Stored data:
(** * BetterLabeledCheckbox: a checkbox combined with a label

    Shallow embedding of [Code/GUI/BetterLabeledCheckbox.py].  Python
    objects live in a heap indexed by object identity; the methods of the
    class are computations in a state-and-exception monad over that heap
    and the console.  Integers are [Z] (Python's [//] is floor division,
    as is [Z.div] for a positive divisor) and colour components are
    rationals, so that the literals 0.5 and 0.4 are [1#2] and [2#5].

    The class is embedded twice.  [BetterLabeledCheckbox] is the call with
    [x], [y] and [text_size] integers, on which the arithmetic of
    [__init__] cannot fail.  [Dyn] is the same code with these three
    parameters as arbitrary Python values, on which [+] and [//] raise
    [TypeError]; on integers the two agree. *)

From Stdlib Require Import ZArith QArith String.
From stdpp Require Import gmap strings list fin_maps.

Local Open Scope Z_scope.
Local Open Scope string_scope.

(** ** Values *)

(** Object identity. *)
Definition ref := positive.

(** The few Python values that travel through the constructor untouched
    (parent, callback, callback arguments, event arguments). *)
Inductive pyval :=
| PyNone
| PyBool (b : bool)
| PyInt (n : Z)
| PyStr (s : string)
| PyObj (r : ref).

(** A colour is either a panda3d [Vec3] or the 4-tuple literal the hover
    callbacks write. *)
Inductive colour :=
| Vec3 (x y z : Q)
| Tuple4 (r g b a : Q).

(** [Vec3(v)]: the one-argument constructor fills every component. *)
Definition Vec3_fill (v : Q) : colour := Vec3 v v v.

Inductive exn :=
| AttributeError (attr : string)
| ToolkitError (msg : string)
| TypeError (op : string).

(** [DGG.WITHIN] and [DGG.WITHOUT]. *)
Inductive gui_event := WITHIN | WITHOUT.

TO DO
Your response should hold the lines from the first line of the entries above through the line with "The class is", each retyped exactly, and nothing else.

RESPONSE
(** * BetterLabeledCheckbox: a checkbox combined with a label

    Shallow embedding of [Code/GUI/BetterLabeledCheckbox.py].  Python
    objects live in a heap indexed by object identity; the methods of the
    class are computations in a state-and-exception monad over that heap
    and the console.  Integers are [Z] (Python's [//] is floor division,
    as is [Z.div] for a positive divisor) and colour components are
    rationals, so that the literals 0.5 and 0.4 are [1#2] and [2#5].

    The class is embedded twice.  [BetterLabeledCheckbox] is the call with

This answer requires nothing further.